To cover a wide range of use cases and scenarios, there are currently 4 different ways in which INDRA can use REACH.
1. INDRA communicating with a locally running REACH Server (indra.sources.reach.api
)¶
Setup and usage: Follow standard instructions to install SBT. Then clone REACH and run the REACH web server.
git clone https://github.com/clulab/reach.git
cd reach
sbt "runMain org.clulab.reach.export.server.ApiServer"
Alternately, REACH can be run via docker with the following.
git clone https://github.com/clulab/reach.git
cd reach/docker
docker build --tag reach:latest .
docker run -d -it -p 8080:8080 reach:latest
Where -d
stands for ‘detach’ and runs the service in the background.
Then read text by specifying the url parameter when using indra.sources.reach.process_text.
from indra.sources import reach
rp = reach.process_text('MEK binds ERK', url=reach.local_text_url)
One limitation here is that the REACH sever is configured by default to limit the input to 2048 characters.

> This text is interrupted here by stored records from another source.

(* ===== verification/_CoqProject ===== *)
-Q . S2P
Prelude.v
PyValue.v
Uuid.v
PyFloat.v
Json.v
Utf8.v
Paths.v
Pipeline.v
World.v
BlobUrl.v
Model.v
Upload.v
Handler.v
Service.v
Contract.v
App.v
Concurrency.v
(* ===== verification/Prelude.v ===== *)
(** * A verification development of the split-screen media service

    The repository is one Flask application, [src/app.py] (93 lines).
    It has one HTTP route, [POST /process], served by [process_video].
    The route dispatches on the [operation] field of the JSON body:

    - [extract_audio] (lines 31-49) validates [videoUrl], builds a path
      [/tmp/<uuid4>.mp3], runs an ffmpeg-python pipeline that drops the
      video and encodes MP3 at 44100 Hz, uploads the file with
      [upload_to_gcs], and answers [200 {"audioUrl": url}].
    - [create_split_screen_clip] (lines 52-91) validates four fields of
      [params] by Python truthiness, computes
      [duration = float(end_time) - float(start_time)], and builds the
      path [/tmp/<uuid4>.mp4]. It runs a pipeline that trims the podcast
      to [start_time, start_time + duration] and the gameplay to
      [0, duration]. Both are scaled to width 1080 and cropped to 1080x960,
      then stacked vertically. The audio is the podcast's own, or that
      audio mixed with a looped background track when [bgm_url] is truthy.
      Then it uploads and answers [200 {"clipUrl": url}].
    - any other [operation] answers [400].
    - [upload_to_gcs] (lines 16-23) names the object after
      [os.path.basename] of the local path, uploads, removes the local
      file and returns the object's public URL.

    Every ffmpeg or upload failure inside the [try] blocks is caught and
    answered [500 {"error": "FFmpeg error: ..."}]. Exceptions raised
    outside them are caught by Flask, which answers a 500 HTML page:
    [data.get] on a body that is not an object, [params.get] on a
    [params] that is not an object, and [float()] on a bad time.

    ** Files and what they model

    - [Prelude] (this file): the state-and-exception monad [st] used for
      all effectful code. Its state survives an exception, as Python's
      heap and file system do. It also holds the notation scope
      [py_scope] ([let*], [ret]), the hint databases [pyapp] and [pyrw],
      the tactic [st_run], and generic lemmas on strings.
    - [PyValue]: Python values as [json.loads] returns them ([value]),
      Python truthiness ([truthy], used by [not x] and [all([...])]),
      [dict.get] ([py_get], raising [AttributeError] on non-dicts),
      [float()] ([py_float]) on binary64 [spec_float]s, and the exception
      type [exn] with [str(e)].
    - [PyFloat]: CPython's [float(str)] ([py_float_of_str], the
      instance [cpython_float] of [FloatParser]). It covers the
      transform of non-ASCII white space, PEP 515 underscores, the
      stripping of white space, the grammar of [_Py_dg_strtod] with
      [inf] and [nan], and correct rounding to binary64. Theorem:
      [float(str(n))] is [n] rounded, as [float(n)] is.
    - [Uuid]: [uuid.uuid4()] from the 16 bytes of [os.urandom(16)]
      ([uuid4], with the version and variant bits set as CPython's
      [uuid] module does) and [str(u)] as 8-4-4-4-12 lowercase hex
      ([uuid_str]). Theorems: [str(u)] has 36 characters and no ['/'];
      reading its hex digits back gives [u mod 2^128], so [uuid_str] is
      injective on 128-bit integers; [uuid4] is below [2^128]; its
      string has the version digit 4 and a variant digit in 8..b.
    - [Json]: [json.loads] as [request.get_json()] calls it (line 27),
      after CPython's C scanner: strings and escapes, numbers with the
      4300-digit limit of [int()], literals, arrays, and objects built as
      [dict(pairs)], each array and object entered through the
      interpreter's recursion guard, whose room is a parameter
      ([RecursionLimit]). Also [jsonify]'s [json.dumps] (sorted keys,
      ASCII, compact separators). Theorems: the fuel-indexed decoder
      never runs out of fuel ([json_loads_terminates]); decoding the
      encoding of a value that fits the guard's room gives it back
      ([json_roundtrip]); every decoded value fits the room
      ([loads_depth]) and one level more raises [RecursionError]
      ([nest_too_deep]); the encoding is printable ASCII.
    - [Utf8]: [json.loads] on the body's bytes: [json.detect_encoding]
      (byte order marks, NUL bytes), CPython's UTF-8 decoder with
      ['surrogatepass'] ([utf8_decode]) and ['utf-8-sig'].
      Theorems: decoding the UTF-8 encoding of a text gives it back
      ([utf8_roundtrip]); printable ASCII is read as itself.
    - [Paths]: [os.path.basename] ([basename], after CPython's
      [posixpath]) and the temporary paths of lines 36 and 64.
      Theorems: [basename p] is [p.split('/')[-1]]; the object name of a
      temporary file is [<uuid>.<ext>].
    - [Pipeline]: the ffmpeg-python stream graph ([stream], [output])
      and the two pipelines of lines 39-45 and 68-85. Denotations
      ([video_layout], [audio_mix], [input_nodes], [filter_names],
      [wf_output]) give the time windows and sources each output track
      is made of, and [frame_size] the frame size ffmpeg's [scale],
      [crop] and [vstack] compute. Theorems: trim windows, stacking
      order, inputs, when the mixer is used, and that a source wider
      than 5:4 makes the crop, hence the clip, fail.
    - [World]: the state the handler acts on (local files, the bucket,
      the number of [os.urandom] draws, and a log of external calls).
      It also holds the interfaces of the external collaborators as
      type classes with laws: [Entropy] ([os.urandom(16)]), [Ffmpeg]
      (running a pipeline) and [Gcs] (upload, public URL). [os.remove]
      is modelled concretely.
    - [BlobUrl]: google-cloud-storage's [Blob.public_url] (line 23):
      the default endpoint, the bucket and the name quoted by
      [urllib.parse.quote] in UTF-8 with [safe='/~'] ([url_quote]), and
      the law [GcsPublicUrl] that the [Gcs] interface's URL is it.
      Lemma: the handler's object names are left unquoted.
    - [Model]: one executable instance of each interface, with its laws
      proved, and a recursion guard with room for 990 levels. The
      witnesses of the theorems run the handler on it.
    - [Upload]: [upload_to_gcs] and its success and failure behaviour;
      the URL of a temporary file's object is the endpoint, the bucket
      and [<uuid><ext>] unquoted ([upload_public_url]).
    - [Handler]: [process_video], both operations, the [try]/[except]
      blocks, and Flask's handling of returned pairs and uncaught
      exceptions ([flask_dispatch], [serve]). Theorems: the behaviour of
      every branch (well-formed requests, each 400, the uncaught
      exceptions, the rejected start time 0, the temporary-file leak),
      and a start time ["nan"] reaching ffmpeg as a NaN duration.
    - [Service]: a server run as a sequence of requests ([serve_all],
      the step relation [reachable]); every request classified
      ([request_effect]); invariants by rule induction (local files are
      temporary files; objects are named after earlier uuid draws); and
      no upload overwrites an object when the run's uuids are distinct.
    - [Contract]: the request contract of spec sections 4, 6 and 7 on
      an abstract state (stored objects and local files), and the
      refinement theorem [serve_refines]: [serve] implements it on every
      request of the spec's grammar; [outside_uncaught]: every other
      request gets Flask's HTML 500 and changes nothing.
    - [App]: the layers around the handler. Start-up ([load_app], lines
      7-14) builds the storage client and reads [GCS_BUCKET_NAME] once.
      Routing ([match_route], line 25) sends [POST /process] to the view,
      answers [OPTIONS], and refuses other methods (405) and paths (404).
      [request.get_json()] ([get_json], line 27) checks the content type
      (415) and decodes the body's bytes ([Utf8.json_loads_bytes]; 400
      for ill-formed UTF-8 or JSON). [render] is [jsonify]'s text.
      [handle] serves one HTTP request and [handle_all] a run. Theorems:
      - the wire refines the handler: a body that encodes a value is
        served as [serve] serves that value ([wire_refines]);
      - every answer is a JSON object of spec section 6 or an HTML page
        ([handle_reply_wf]);
      - the 415 and 400 pages of [get_json], and Flask's 500 for a
        valid body nested deeper than the recursion guard allows
        ([deep_json_uncaught]);
      - a UTF-8 byte order mark before a body changes no answer
        ([bom_ignored]);
      - with no bucket configured, nothing is ever stored and no job
        answers 200 ([unconfigured_never_stores]).
    - [Concurrency]: spec section 5, every request on its own thread.
      A thread ([phase]) is [process_video] cut at its calls on the
      shared world (the draw of [uuid.uuid4()], ffmpeg's run, the upload,
      [os.remove]); [prepare] is the handler up to the draw and
      [thread_step] one call (a lemma checks that a thread run alone
      computes [process_video]). The server [cstep] runs any unfinished
      thread for one step. Theorems, by invariants every step keeps:
      under any interleaving the local files are temporary files
      ([conc_tmp_only]); no upload overwrites an object when the uuids
      drawn are distinct ([conc_no_overwrite], by the invariant
      [fresh_inv] on the names the threads hold); and a request
      answered 200 holds the public URL of an object the bucket keeps
      ([conc_answer_stored]).

    The theorems about the handler are proved for every instance of the
    interfaces that satisfies their laws, and every bucket name.

    ** Bounds and fuel

    One definition needs fuel: the recursive descent of [json.loads]
    ([Json.scan_once]), which recurses on the rest of the text, not on a
    subterm. [json_loads] gives it twice the length of the text plus one.
    That is enough because every value consumes at least one character,
    and an array or object step consumes its delimiter
    ([json_loads_terminates]). More fuel never changes a result
    ([scan_once_mono]). The scanner also carries the room the recursion
    guard leaves; CPython's room depends on its version, its stack and
    the caller's frames, so the theorems take any room, and the
    witnesses use 990. Every other function is structural, and the
    server's runs are finite lists of requests or finite sequences of
    steps.
    Integers of Python are unbounded, so they are [Z]. Floats are IEEE
    binary64, as [spec_float] with [prec = 53] and [emax = 1024], where Python's
    [float] arithmetic is round-to-nearest-even. uuids are 128-bit [Z]s.

    ** Not modelled

    - In [json.loads]: code points above U+00FF (a Rocq [string] holds
      bytes), and bodies in UTF-16 or UTF-32; both are outside the model
      ([App.BodyOut]). In [json.dumps]: the [repr] of a finite float,
      which no reply of the handler holds. Werkzeug's HTML pages are
      abbreviated to their titles.
    - ffmpeg itself, and the network, are not modelled: [Ffmpeg] is an
      interface whose laws say only which state it may touch. Its run,
      like the upload, is a total function, while spec section 5 says
      the real calls have no timeout and can block: the development
      proves no liveness (that every request is answered), since in the
      model it would hold whatever the handler did.
    - The GCS client's upload is not modelled either: [Gcs] is an
      interface whose laws say that an upload stores the file's bytes
      under the name and that a failed upload changes nothing. Its
      [public_url] is modelled ([BlobUrl]).
    - The theorems of the handler hold for every [float(str)] (the
      [FloatParser] class); [PyFloat] gives CPython's, which the
      witnesses and [Handler.nan_start_time] use. That it rounds
      correctly is the theorem of Flocq about SpecFloat's [SFdiv] and
      [binary_normalize], not proved again here.
    - How [storage.Client()] finds credentials: a parameter
      ([App.StorageClientInit]) that may raise.
    - The scheduler of the threaded server: [Concurrency.cstep] allows
      every interleaving of the requests' calls on the shared world, so
      its theorems hold for any scheduler. *)

From stdpp Require Export base strings list gmap.
From Stdlib Require Export String Ascii ZArith.

Declare Scope py_scope.
Delimit Scope py_scope with py.
(* ===== verification/Json.v ===== *)
(** * [json.loads] and Flask's [jsonify]

    The body of a request reaches [process_video] through
    [request.get_json()] (line 27), which decodes the body text with
    [json.loads]. The handler's replies leave it through [jsonify]
    (lines 34, 47, 49, 61, 88, 91, 94), which encodes them with
    [json.dumps] under Flask's settings: keys sorted, ASCII output,
    compact separators.

    This file models both, after CPython's [json] module (the C scanner
    [_json.c], which [json.loads] uses by default, and [json.encoder]):
    - [scan_string] is [scanstring]: escapes, and the [strict] refusal
      of control characters;
    - [scan_number] is the number rule of the scanner: an optional
      minus, [0] or a nonzero digit and more digits, an optional
      fraction, an optional exponent; with [int()]
      for integers (at most 4300 digits, CPython's limit) and [float()]
      for the others;
    - [scan_once], [scan_array] and [scan_object] are the recursive
      descent of [scan_once], [_parse_array] and [_parse_object]. A JSON
      object becomes [dict(pairs)]: a repeated key keeps its first place
      and its last value ([dict_of_pairs]);
    - [json_loads] skips white space around the one value and refuses
      extra data;
    - [json_dumps] is [json.dumps] with [sort_keys=True],
      [ensure_ascii=True] and the compact separators (a comma between
      items, a colon between key and value, no spaces).

    The decoder is written with fuel. [json_loads_terminates] shows the
    fuel it is given is always enough: it never runs out. The round trip
    [json_roundtrip] shows that decoding the encoding of a value gives
    the value back, and [dumps_back_loads] that trailing white space,
    such as [jsonify]'s newline, does not change that.

    Text is a Rocq [string]: a sequence of code points below 256. A
    [\uXXXX] escape of a code point of 256 or more is outside the model:
    the decoder answers [SOut] for it, not an error. The [repr] of a
    finite float is not modelled: [json_dumps] answers [DumpOut] for one.
    The C scanner enters every array and object through the
    interpreter's recursion guard ([_Py_EnterRecursiveCall]), which
    raises [RecursionError] past the interpreter's limit. How many
    levels the guard leaves [json.loads] depends on the version of
    CPython, on its stack and on the frames of the caller: it is a
    parameter, [json_room] of the class [RecursionLimit], and the
    scanner answers [SDeep] when a value would nest deeper. The
    theorems hold for every room; [loads_depth] shows every value
    decoded fits it, and [nest_too_deep] that one level more fails.

    [dumps_printable] shows the encoder's output is printable
    ASCII, so a client can send it as the body of a request unchanged. *)

From S2P Require Import Prelude PyValue Uuid PyFloat.
From Stdlib Require Import Floats.SpecFloat Numbers.DecimalString Numbers.DecimalPos.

To change this, edit the file export/src/main/resources/reference.conf in your local reach clone folder and add
http {
server {
// ...
parsing {
max-uri-length = 256k
}
// ...
}
}
to increase the character limit.
It is also possible to read NXML (string or file) and process the text of a
paper given its PMC ID or PubMed ID using other API methods in
indra.sources.reach.api
. Note that reach.local_nxml_url needs
to be used as url in case NXML content is being read.
Advantages:
Does not require setting up the pyjnius Python-Java bridge.
Does not require assembling a REACH JAR file.
Allows local control the REACH version and configuration used to run the service.
REACH is running in a separate process and therefore does not need to be initialized if a new Python session is started.
Disadvantages:
First request might be time-consuming as REACH is loading additional resources.
Only endpoints exposed by the REACH web server are available, i.e., no full object-level access to REACH components.
2. INDRA communicating with the UA REACH Server (indra.sources.reach.api
)¶
Setup and usage: Does not require any additional setup after installing INDRA.
Read text using the default values for offline and url parameters.
from indra.sources import reach
rp = reach.process_text('MEK binds ERK')
It is also possible to read NXML (string or file) and process the content of
a paper given its PMC ID or PubMed ID using other functions in
indra.sources.reach.api
.
Advantages:
Does not require setting up the pyjnius Python-Java bridge.
Does not require assembling a REACH JAR file or installing REACH at all locally.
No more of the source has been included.